CNJP - 11 de Dezembro de 2001 Dia de Jejum e oração pela Paz
Nota da Comissão Nacional Justiça e Paz
Natal: jejum pela contenção consumista
Desde há décadas que as preocupações com o desenvolvimento das pessoas e dos povos ultrapassam o horizonte do bem-estar económico actual, centrando-se em responder às necessidades do presente sem comprometer a capacidade de as gerações futuras responderem às suas. Assim foi definido, na Conferência do Rio, em 1992, o conceito de desenvolvimento sustentável.
O compromisso do bem-estar das gerações futuras obriga a tomadas de consciência quanto a comportamentos que não podem deixar de ter em conta os dados e as perspectivas demográficas e económico-sociais, que vão afectar os descendentes da nossa geração.
É por isso que não podemos ignorar que o nosso planeta já alberga mais de 6 biliões de pessoas, que devem ter acesso a uma quota de bem-estar mínimo garantido.
A realidade é, como sabemos, o anti-retrato deste bem-estar.
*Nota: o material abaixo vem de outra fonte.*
(* ===== verification/Memory.v ===== *)
(** Byte-addressed memory shared by the components: the physical memory seen
    through the linear map ([P2V]), kernel buffers and C strings.  A memory is
    a total function from addresses to bytes; multi-byte objects are stored
    little-endian, the byte order of the machine. *)
From S2P Require Export Prelude.

Definition mem : Type := Z → Z.

Definition upd (m : mem) (a v : Z) : mem := λ x, if x =? a then v else m x.

(** [n]-byte little-endian load and store. *)
Fixpoint load_le (m : mem) (a : Z) (n : nat) : Z :=
  match n with
  | O => 0
  | S n' => m a + 256 * load_le m (a + 1) n'
  end.
Fixpoint store_le (m : mem) (a : Z) (n : nat) (v : Z) : mem :=
  match n with
  | O => m
  | S n' => store_le (upd m a (v mod 256)) (a + 1) n' (v / 256)
  end.

Definition load16 m a := load_le m a 2.
Definition load32 m a := load_le m a 4.
Definition load64 m a := load_le m a 8.
Definition store16 m a v := store_le m a 2 v.
Definition store32 m a v := store_le m a 4 v.
Definition store64 m a v := store_le m a 8 v.

(** The bytes of memory [a .. a+n-1]. *)
Definition bytes_at (m : mem) (a : Z) (n : nat) : list Z :=
  map (λ i, m (a + Z.of_nat i)) (seq 0 n).

(** Memories are compared address by address. *)
Definition mem_eq (m1 m2 : mem) : Prop := ∀ a, m1 a = m2 a.
Definition mem_ok (m : mem) : Prop := ∀ a, 0 <= m a < 256.

#[export] Instance mem_eq_equiv : Equivalence mem_eq.
Proof.
  split.
  - by intros m a.
  - intros m1 m2 H a. by rewrite H.
  - intros m1 m2 m3 H1 H2 a. by rewrite H1, H2.
Qed.

#[export] Instance upd_proper : Proper (mem_eq ==> eq ==> eq ==> mem_eq) upd.
Proof. intros m1 m2 H a ? <- v ? <- x. unfold upd. by rewrite H. Qed.

#[export] Instance load_le_proper : Proper (mem_eq ==> eq ==> eq ==> eq) load_le.
Proof.
  intros m1 m2 H a ? <- n ? <-. revert a.
  induction n as [|n IH]; intros a; simpl; [done|]. by rewrite H, IH.
Qed.

#[export] Instance store_le_proper :
  Proper (mem_eq ==> eq ==> eq ==> eq ==> mem_eq) store_le.
Proof.
  intros m1 m2 H a ? <- n ? <- v ? <-. revert m1 m2 a v H.
  induction n as [|n IH]; intros m1 m2 a v H; simpl; [done|].
  apply IH. by rewrite H.
Qed.

#[export] Instance bytes_at_proper : Proper (mem_eq ==> eq ==> eq ==> eq) bytes_at.
Proof.
  intros m1 m2 H a ? <- n ? <-. unfold bytes_at. apply map_ext. intros. apply H.
Qed.

Lemma upd_eq m a v : upd m a v a = v.
Proof. unfold upd. by rewrite Z.eqb_refl. Qed.
Lemma upd_ne m a v x : x ≠ a → upd m a v x = m x.
Proof. unfold upd. intros. by rewrite (proj2 (Z.eqb_neq x a)). Qed.

Lemma upd_ok m a v : mem_ok m → 0 <= v < 256 → mem_ok (upd m a v).
Proof. intros Hm Hv x. unfold upd. by destruct (x =? a). Qed.

Lemma store_le_out m a n v x :
  x < a ∨ a + Z.of_nat n <= x → store_le m a n v x = m x.
Proof.
  revert m a v. induction n as [|n IH]; intros m a v Hx; simpl; [done|].
  rewrite IH by lia. apply upd_ne. lia.
Qed.

Lemma store_le_ok m a n v : mem_ok m → mem_ok (store_le m a n v).
Proof.
  revert m a v. induction n as [|n IH]; intros m a v Hm; simpl; [done|].
  apply IH, upd_ok; [done|]. apply Z.mod_pos_bound. lia.
Qed.

Lemma load_le_ext m1 m2 a n :
  (∀ x, a <= x < a + Z.of_nat n → m1 x = m2 x) → load_le m1 a n = load_le m2 a n.
Proof.
  revert a. induction n as [|n IH]; intros a H; simpl; [done|].
  rewrite (H a) by lia. rewrite (IH (a + 1)); [done|]. intros. apply H. lia.
Qed.

Lemma load_le_range m a n : mem_ok m → 0 <= load_le m a n < 256 ^ Z.of_nat n.
Proof.
  intros Hm. revert a. induction n as [|n IH]; intros a; simpl load_le; [lia|].
  rewrite Nat2Z.inj_succ, Z.pow_succ_r by lia.
  pose proof (Hm a). pose proof (IH (a + 1)). lia.
Qed.

Lemma load_store_le m a n v : load_le (store_le m a n v) a n = v mod 256 ^ Z.of_nat n.
Proof.
  revert m a v. induction n as [|n IH]; intros m a v; simpl load_le; simpl store_le.
  { by rewrite Z.mod_1_r. }
  rewrite IH, store_le_out by lia. rewrite upd_eq.
  rewrite Nat2Z.inj_succ, Z.pow_succ_r by lia.
  rewrite (Z.rem_mul_r v 256 (256 ^ Z.of_nat n)); lia.
Qed.

Lemma load_store_le_ne m a n v b k :
  b + Z.of_nat k <= a ∨ a + Z.of_nat n <= b → load_le (store_le m a n v) b k = load_le m b k.
Proof. intros H. apply load_le_ext. intros x Hx. apply store_le_out. lia. Qed.

Lemma bytes_at_length m a n : length (bytes_at m a n) = n.
Proof. unfold bytes_at. by rewrite length_map, length_seq. Qed.

Lemma bytes_at_lookup m a n i : (i < n)%nat → bytes_at m a n !! i = Some (m (a + Z.of_nat i)).
Proof.
  intros Hi. unfold bytes_at. rewrite list_lookup_fmap.
  by rewrite lookup_seq_lt by done.
Qed.

Lemma load64_store64 m a v :
  0 <= v < 2 ^ 64 → load64 (store64 m a v) a = v.
Proof. intros. unfold load64, store64. rewrite load_store_le. by apply Z.mod_small. Qed.

Lemma load64_store64_ne m a v b :
  b + 8 <= a ∨ a + 8 <= b → load64 (store64 m a v) b = load64 m b.
Proof. intros. apply load_store_le_ne. lia. Qed.

Lemma load64_range m a : mem_ok m → 0 <= load64 m a < 2 ^ 64.
Proof. intros Hm. apply (load_le_range m a 8 Hm). Qed.

#[export] Hint Resolve upd_ok store_le_ok : cint.

(** ** Transfers

    [wrote val dst b m0 m]: in [m] the bytes at [dst 0, dst 1, ...] are [val 0,
    val 1, ...], [b] of them, and nothing else has changed since [m0]; [moved]
    when these bytes come from [src 0, src 1, ...]. *)
Definition wrote (val dst : Z → Z) (b : Z) (m0 m : mem) : Prop :=
  (∀ i, 0 <= i < b → m (dst i) = val i) ∧ (∀ y, (∀ i, 0 <= i < b → y ≠ dst i) → m y = m0 y).
Definition moved (src dst : Z → Z) (b : Z) (m0 m : mem) : Prop := wrote (λ i, m0 (src i)) dst b m0 m.

Lemma wrote_0 val dst m : wrote val dst 0 m m.
Proof. split; [lia|done]. Qed.
Lemma moved_0 src dst m : moved src dst 0 m m.
Proof. apply wrote_0. Qed.
(** One more byte. *)
Lemma wrote_snoc val dst b m0 m : wrote val dst b m0 m → 0 <= b →
  (∀ i, 0 <= i < b → dst i ≠ dst b) → wrote val dst (b + 1) m0 (upd m (dst b) (val b)).
Proof.
  intros [Hm Ho] Hb Hinj. split.
  - intros i Hi. destruct (decide (i = b)) as [->|]; [by rewrite upd_eq|].
    rewrite upd_ne by (apply Hinj; lia). apply Hm. lia.
  - intros y Hy. rewrite upd_ne by (apply Hy; lia). apply Ho. intros i Hi. apply Hy. lia.
Qed.

(** ** Little-endian byte lists *)

Fixpoint le_bytes (n : nat) (v : Z) : list Z :=
  match n with O => [] | S n' => v mod 256 :: le_bytes n' (v / 256) end.
Fixpoint of_le (l : list Z) : Z :=
  match l with [] => 0 | b :: l' => b + 256 * of_le l' end.
Fixpoint put_bytes (m : mem) (a : Z) (l : list Z) : mem :=
  match l with [] => m | b :: l' => put_bytes (upd m a b) (a + 1) l' end.

Lemma le_bytes_length n v : length (le_bytes n v) = n.
Proof. revert v. induction n as [|n IH]; intros v; simpl; [done|]. by rewrite IH. Qed.
Lemma of_le_bytes n v : of_le (le_bytes n v) = v mod 256 ^ Z.of_nat n.
Proof.
  revert v. induction n as [|n IH]; intros v; simpl of_le; [by rewrite Z.mod_1_r|].
  rewrite IH, Nat2Z.inj_succ, Z.pow_succ_r by lia. rewrite (Z.rem_mul_r v 256 (256 ^ Z.of_nat n)); lia.
Qed.
Lemma put_bytes_out m a l x : x < a ∨ a + Z.of_nat (length l) <= x → put_bytes m a l x = m x.
Proof.
  revert m a. induction l as [|b l IH]; intros m a Hx; simpl in *; [done|]. rewrite IH by lia. apply upd_ne. lia.
Qed.
Lemma put_bytes_in m a l i : (i < length l)%nat → put_bytes m a l (a + Z.of_nat i) = nth i l 0.
Proof.
  revert m a i. induction l as [|b l IH]; intros m a i Hi; simpl in *; [lia|]. destruct i as [|i].
  - rewrite Z.add_0_r, put_bytes_out by lia. apply upd_eq.
  - replace (a + Z.of_nat (S i)) with (a + 1 + Z.of_nat i) by lia. apply IH. lia.
Qed.
Lemma bytes_at_put m a l : bytes_at (put_bytes m a l) a (length l) = l.
Proof.
  apply list_eq. intros i. destruct (decide (i < length l)%nat) as [Hi|Hi].
  - rewrite bytes_at_lookup, put_bytes_in by done. symmetry. rewrite nth_lookup.
    destruct (lookup_lt_is_Some_2 l i Hi) as [b ->]. done.
  - rewrite !lookup_ge_None_2; [done|lia|rewrite bytes_at_length; lia].
Qed.
Lemma bytes_at_ext m m' a n : (∀ x, a <= x < a + Z.of_nat n → m' x = m x) → bytes_at m' a n = bytes_at m a n.
Proof.
  intros H. unfold bytes_at. apply map_ext_in. intros i Hi%in_seq. apply H. lia.
Qed.
Lemma bytes_at_app m a n1 n2 : bytes_at m a (n1 + n2) = bytes_at m a n1 ++ bytes_at m (a + Z.of_nat n1) n2.
Proof.
  unfold bytes_at. rewrite seq_app, map_app. f_equal. replace (0 + n1)%nat with (n1 + 0)%nat by lia.
  rewrite <- fmap_add_seq. change (Nat.add n1 <$> seq 0 n2) with (map (Nat.add n1) (seq 0 n2)). rewrite map_map. apply map_ext. intros i. f_equal. lia.
Qed.

(** A contiguous piece of a transfer. *)
Lemma put_bytes_wrote val dst m0 l : ∀ b m a, wrote val dst b m0 m → 0 <= b →
  (∀ i, 0 <= i < Z.of_nat (length l) → dst (b + i) = a + i) →
  (∀ i, 0 <= i < Z.of_nat (length l) → val (b + i) = nth (Z.to_nat i) l 0) →
  (∀ i j, 0 <= i < b + Z.of_nat (length l) → 0 <= j < b + Z.of_nat (length l) → dst i = dst j → i = j) →
  wrote val dst (b + Z.of_nat (length l)) m0 (put_bytes m a l).
Proof.
  induction l as [|c l IH]; intros b m a Hw Hb Hdst Hval Hinj; simpl; [by rewrite Z.add_0_r|].
  cbn [length] in *. replace (b + Z.of_nat (S (length l))) with (b + 1 + Z.of_nat (length l)) by lia.
  pose proof (Hdst 0 ltac:(lia)) as Hd0. pose proof (Hval 0 ltac:(lia)) as Hv0. rewrite Z.add_0_r in Hd0, Hv0. simpl in Hv0.
  rewrite Z.add_0_r in Hd0. apply IH; [|lia|..].
  - rewrite <- Hd0, <- Hv0. apply wrote_snoc; [done|done|]. intros i Hi Heq. apply Hinj in Heq; lia.
  - intros i Hi. replace (b + 1 + i) with (b + (i + 1)) by lia. rewrite Hdst by lia. lia.
  - intros i Hi. replace (b + 1 + i) with (b + (i + 1)) by lia. rewrite Hval by lia.
    by replace (Z.to_nat (i + 1)) with (S (Z.to_nat i)) by lia.
  - intros i j Hi Hj. apply Hinj; lia.
Qed.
Verifica-se que os 20 % mais ricos são detentores de 82,7 % do rendimento mundial, enquanto que os 20 % mais pobres possuem apenas 1,4 % desse rendimento.
Por outro lado, a relação entre o rendimento per capita dos 20 % países mais ricos e o dos 20 % mais pobres é da ordem dos 60 para 1!
O confronto destes números não seria tão perturbador se não traduzisse os dramas individuais e colectivos de milhões de pessoas.
E esses dramas não seriam tão chocantes se, diariamente e em directo, não tivéssemos acesso a imagens que nos gritam os tremendos contrastes das condições de vida sobre a face da terra.
Vem esta reflexão a propósito de neste Natal, o Santo Padre ter pedido aos católicos e aos homens de boa vontade para que o dia 14 de Dezembro seja vivido como um dia de jejum, convidando-nos a agir para que o amor prevaleça sobre o ódio, a paz sobre a guerra, a verdade sobre a mentira, o perdão sobre a vingança.
A Comissão Nacional Justiça e Paz não quer deixar de se associar a este dia de jejum, para que seja vivido com a discrição querida por Jesus e a atenção virada para os mais sofredores e pobres.
Imergidos no quase compulsório consumismo natalício, induzido por hábitos civilizacionais que absorvem remunerações e economias, muitas vezes em prejuízo de necessidades familiares, esta paragem para a oração e o jejum é uma oportunidade para reflectirmos sobre o modo como temos que exprimir a grande alegria que nos foi trazida pelo nascimento do Menino Jesus.
Por ironia, os hábitos consumistas foram injustificadamente conotados com esta quadra festiva, numa relação de todo ilegítima com a extrema austeridade e desconforto proporcionados à Sagrada Família na gruta de Belém.
Este consumo desenfreado nem sempre é acompanhado do calor humano que devia acompanhar as ofertas natalícias, tantas vezes ditadas sem ter em atenção a pessoa do destinatário, talvez mais carenciado de uma palavra ou de um gesto de solidariedade do que de um qualquer objecto de consumo.
Sabemos quanto é difícil remar contra marés vivas, impulsionadas por interesses industriais e comerciais poderosos e actuantes.
Mas é possível e é necessário reencontrarmo-nos com a nossa consciência e verificar como vão as nossas compras de Natal e de que modo estamos a resistir ao consumismo, ou a alimentá-lo.
Para os cristãos, essa reflexão e este jejum impõem-se com uma gravidade acrescida, que emana de um mandamento que é seu património nobre: o dever de amar o outro, quer seja o nosso próximo no espaço e no tempo, quer aquele que nos sucede. Ao fim e ao cabo, este mandamento é o algo mais, que enriquece e completa o conceito de desenvolvimento sustentável em todo o ano e em todos os anos e, particularmente, neste primeiro Natal do novo milénio.